▶ [Assignment]
Please look for the string "assert" below and report every line in which it occurs.

[Dataset entries]
───
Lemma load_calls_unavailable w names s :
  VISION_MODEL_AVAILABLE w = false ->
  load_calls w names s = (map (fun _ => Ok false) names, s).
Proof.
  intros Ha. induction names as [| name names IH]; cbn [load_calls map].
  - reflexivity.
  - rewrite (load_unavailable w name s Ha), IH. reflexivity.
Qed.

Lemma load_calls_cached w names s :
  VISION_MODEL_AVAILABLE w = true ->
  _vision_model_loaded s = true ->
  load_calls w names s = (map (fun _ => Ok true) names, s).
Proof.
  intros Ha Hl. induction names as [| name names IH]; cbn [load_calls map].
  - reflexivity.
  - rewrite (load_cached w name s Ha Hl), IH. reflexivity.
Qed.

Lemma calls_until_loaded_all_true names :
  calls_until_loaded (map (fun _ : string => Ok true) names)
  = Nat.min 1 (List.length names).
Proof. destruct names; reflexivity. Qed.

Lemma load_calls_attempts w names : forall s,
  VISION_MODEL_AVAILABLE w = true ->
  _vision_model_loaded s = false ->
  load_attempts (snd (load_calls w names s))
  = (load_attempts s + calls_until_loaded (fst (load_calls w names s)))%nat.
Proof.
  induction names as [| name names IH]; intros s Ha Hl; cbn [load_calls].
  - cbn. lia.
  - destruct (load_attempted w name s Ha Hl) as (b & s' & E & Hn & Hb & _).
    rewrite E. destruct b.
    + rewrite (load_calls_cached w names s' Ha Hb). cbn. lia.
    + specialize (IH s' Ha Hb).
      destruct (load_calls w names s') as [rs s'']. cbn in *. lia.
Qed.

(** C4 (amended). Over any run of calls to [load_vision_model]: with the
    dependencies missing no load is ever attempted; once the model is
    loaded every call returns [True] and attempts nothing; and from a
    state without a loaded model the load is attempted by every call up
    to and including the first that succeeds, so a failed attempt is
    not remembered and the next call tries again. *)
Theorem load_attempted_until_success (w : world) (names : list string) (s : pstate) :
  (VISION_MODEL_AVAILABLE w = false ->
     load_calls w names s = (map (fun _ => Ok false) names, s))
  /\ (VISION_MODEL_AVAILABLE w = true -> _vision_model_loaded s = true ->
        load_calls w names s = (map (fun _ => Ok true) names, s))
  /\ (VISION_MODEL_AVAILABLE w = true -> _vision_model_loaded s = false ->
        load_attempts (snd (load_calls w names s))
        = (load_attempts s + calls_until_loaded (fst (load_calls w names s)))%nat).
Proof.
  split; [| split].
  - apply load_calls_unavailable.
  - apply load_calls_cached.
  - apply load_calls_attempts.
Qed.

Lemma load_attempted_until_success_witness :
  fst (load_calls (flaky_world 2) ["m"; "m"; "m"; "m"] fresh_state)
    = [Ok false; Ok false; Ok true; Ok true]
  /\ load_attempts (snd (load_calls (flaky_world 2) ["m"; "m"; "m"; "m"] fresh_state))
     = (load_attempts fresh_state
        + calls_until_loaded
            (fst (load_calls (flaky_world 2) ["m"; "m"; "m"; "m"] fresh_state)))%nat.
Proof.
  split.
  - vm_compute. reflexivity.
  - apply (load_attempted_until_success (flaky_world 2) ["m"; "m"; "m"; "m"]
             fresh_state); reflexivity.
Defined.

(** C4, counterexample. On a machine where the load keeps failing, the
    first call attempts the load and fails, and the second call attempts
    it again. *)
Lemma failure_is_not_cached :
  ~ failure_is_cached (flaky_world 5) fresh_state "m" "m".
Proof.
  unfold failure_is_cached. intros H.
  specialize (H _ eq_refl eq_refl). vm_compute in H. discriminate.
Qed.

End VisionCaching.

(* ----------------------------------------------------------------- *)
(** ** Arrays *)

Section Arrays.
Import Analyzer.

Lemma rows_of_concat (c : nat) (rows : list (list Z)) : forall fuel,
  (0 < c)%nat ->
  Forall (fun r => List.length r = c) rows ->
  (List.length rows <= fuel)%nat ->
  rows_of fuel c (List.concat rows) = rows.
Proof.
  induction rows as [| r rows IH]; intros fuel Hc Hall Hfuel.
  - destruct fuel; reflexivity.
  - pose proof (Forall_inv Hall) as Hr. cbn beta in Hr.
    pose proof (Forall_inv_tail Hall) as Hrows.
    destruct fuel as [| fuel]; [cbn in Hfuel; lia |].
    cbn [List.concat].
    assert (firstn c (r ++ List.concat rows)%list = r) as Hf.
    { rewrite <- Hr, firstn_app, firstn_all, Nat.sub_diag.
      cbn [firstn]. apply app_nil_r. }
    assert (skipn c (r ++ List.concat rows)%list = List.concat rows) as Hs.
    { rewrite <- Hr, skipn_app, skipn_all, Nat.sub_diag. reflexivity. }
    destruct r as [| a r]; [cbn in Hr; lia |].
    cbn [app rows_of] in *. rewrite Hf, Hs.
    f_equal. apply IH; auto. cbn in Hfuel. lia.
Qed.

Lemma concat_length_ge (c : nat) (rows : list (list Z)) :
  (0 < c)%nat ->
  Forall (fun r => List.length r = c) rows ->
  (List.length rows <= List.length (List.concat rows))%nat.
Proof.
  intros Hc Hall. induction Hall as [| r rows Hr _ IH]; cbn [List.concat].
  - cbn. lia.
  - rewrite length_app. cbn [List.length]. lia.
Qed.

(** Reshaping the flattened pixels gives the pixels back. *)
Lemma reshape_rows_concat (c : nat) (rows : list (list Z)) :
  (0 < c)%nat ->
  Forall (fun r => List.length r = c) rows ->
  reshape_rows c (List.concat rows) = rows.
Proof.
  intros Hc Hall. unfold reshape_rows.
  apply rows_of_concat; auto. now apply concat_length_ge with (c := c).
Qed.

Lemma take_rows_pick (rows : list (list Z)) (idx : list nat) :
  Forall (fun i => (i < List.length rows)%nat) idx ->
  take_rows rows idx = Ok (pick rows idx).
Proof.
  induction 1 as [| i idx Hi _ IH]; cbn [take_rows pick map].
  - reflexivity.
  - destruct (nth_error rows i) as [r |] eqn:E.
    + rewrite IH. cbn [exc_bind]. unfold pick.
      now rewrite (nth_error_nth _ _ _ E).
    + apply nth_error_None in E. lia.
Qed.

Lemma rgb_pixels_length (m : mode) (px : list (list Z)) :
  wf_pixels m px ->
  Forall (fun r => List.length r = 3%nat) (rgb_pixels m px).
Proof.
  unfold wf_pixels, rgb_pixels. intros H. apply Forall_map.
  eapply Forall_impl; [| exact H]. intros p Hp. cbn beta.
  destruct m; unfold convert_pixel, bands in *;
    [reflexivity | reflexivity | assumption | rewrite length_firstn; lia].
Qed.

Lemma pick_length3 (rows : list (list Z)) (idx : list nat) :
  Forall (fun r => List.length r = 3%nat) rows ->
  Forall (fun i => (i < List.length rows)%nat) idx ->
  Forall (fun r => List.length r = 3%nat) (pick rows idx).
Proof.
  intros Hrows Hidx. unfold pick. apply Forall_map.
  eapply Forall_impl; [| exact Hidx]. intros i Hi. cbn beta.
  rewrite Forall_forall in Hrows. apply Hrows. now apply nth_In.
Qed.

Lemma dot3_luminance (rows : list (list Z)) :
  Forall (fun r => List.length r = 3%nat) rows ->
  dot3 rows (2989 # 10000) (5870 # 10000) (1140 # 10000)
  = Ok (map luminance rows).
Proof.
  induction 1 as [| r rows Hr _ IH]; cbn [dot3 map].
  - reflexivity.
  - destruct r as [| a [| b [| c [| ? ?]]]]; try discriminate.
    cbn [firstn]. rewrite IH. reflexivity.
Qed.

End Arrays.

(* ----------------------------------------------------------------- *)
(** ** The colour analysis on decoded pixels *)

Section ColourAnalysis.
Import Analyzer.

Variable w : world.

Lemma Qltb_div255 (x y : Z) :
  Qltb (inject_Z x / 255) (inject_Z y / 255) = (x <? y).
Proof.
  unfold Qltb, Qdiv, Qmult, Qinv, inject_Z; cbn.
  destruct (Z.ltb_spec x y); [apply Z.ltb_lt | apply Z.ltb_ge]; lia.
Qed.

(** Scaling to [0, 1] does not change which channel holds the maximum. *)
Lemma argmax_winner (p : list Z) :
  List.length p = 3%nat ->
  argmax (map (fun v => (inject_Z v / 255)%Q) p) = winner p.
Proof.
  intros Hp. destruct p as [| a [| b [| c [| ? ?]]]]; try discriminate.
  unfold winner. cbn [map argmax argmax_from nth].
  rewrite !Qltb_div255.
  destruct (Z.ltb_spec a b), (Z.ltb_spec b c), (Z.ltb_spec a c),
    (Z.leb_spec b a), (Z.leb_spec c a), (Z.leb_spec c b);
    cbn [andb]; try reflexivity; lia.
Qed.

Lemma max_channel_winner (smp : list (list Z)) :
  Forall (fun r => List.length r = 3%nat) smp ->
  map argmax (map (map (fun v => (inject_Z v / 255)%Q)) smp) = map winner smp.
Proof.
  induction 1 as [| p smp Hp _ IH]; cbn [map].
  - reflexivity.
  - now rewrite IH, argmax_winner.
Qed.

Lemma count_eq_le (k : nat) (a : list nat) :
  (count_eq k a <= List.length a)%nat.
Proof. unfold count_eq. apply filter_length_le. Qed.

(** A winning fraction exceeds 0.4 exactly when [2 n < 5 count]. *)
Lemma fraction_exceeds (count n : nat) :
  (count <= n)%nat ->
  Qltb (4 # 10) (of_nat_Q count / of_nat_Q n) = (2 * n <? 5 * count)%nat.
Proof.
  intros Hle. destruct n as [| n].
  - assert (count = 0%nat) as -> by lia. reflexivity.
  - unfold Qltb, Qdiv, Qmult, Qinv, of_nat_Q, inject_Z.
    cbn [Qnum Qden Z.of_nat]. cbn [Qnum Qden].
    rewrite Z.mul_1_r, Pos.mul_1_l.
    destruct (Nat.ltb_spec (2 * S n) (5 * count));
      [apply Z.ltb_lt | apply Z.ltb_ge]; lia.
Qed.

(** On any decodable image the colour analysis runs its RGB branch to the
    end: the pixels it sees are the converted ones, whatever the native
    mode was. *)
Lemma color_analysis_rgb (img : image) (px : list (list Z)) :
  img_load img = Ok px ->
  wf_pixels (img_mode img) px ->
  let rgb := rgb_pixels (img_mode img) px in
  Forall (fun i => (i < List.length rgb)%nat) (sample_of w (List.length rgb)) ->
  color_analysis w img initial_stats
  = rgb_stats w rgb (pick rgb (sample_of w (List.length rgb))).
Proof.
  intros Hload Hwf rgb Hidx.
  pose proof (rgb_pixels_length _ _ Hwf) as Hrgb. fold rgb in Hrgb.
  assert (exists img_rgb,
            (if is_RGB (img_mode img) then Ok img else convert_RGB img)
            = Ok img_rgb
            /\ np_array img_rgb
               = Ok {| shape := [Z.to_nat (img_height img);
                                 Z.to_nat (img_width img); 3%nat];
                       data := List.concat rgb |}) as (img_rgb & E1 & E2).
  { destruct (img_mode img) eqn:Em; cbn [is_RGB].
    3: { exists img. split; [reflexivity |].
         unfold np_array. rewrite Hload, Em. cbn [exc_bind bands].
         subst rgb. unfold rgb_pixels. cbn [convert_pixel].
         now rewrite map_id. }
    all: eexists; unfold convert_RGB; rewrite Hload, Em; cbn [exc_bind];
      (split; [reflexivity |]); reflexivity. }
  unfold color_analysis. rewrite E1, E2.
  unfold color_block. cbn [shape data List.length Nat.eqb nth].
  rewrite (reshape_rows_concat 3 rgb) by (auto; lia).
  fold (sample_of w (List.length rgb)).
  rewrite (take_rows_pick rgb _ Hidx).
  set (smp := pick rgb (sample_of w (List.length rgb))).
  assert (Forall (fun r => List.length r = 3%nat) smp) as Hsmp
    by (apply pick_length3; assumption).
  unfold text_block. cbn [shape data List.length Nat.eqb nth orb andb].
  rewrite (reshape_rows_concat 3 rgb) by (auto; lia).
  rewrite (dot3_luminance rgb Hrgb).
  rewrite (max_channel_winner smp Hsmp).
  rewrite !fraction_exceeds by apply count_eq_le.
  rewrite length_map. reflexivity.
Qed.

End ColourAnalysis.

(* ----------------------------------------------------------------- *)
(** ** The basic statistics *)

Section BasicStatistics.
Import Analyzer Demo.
───
▶ [Result for this exercise]
    assert (firstn c (r ++ List.concat rows)%list = r) as Hf.
    assert (skipn c (r ++ List.concat rows)%list = List.concat rows) as Hs.
  - assert (count = 0%nat) as -> by lia. reflexivity.
  assert (exists img_rgb,
  assert (Forall (fun r => List.length r = 3%nat) smp) as Hsmp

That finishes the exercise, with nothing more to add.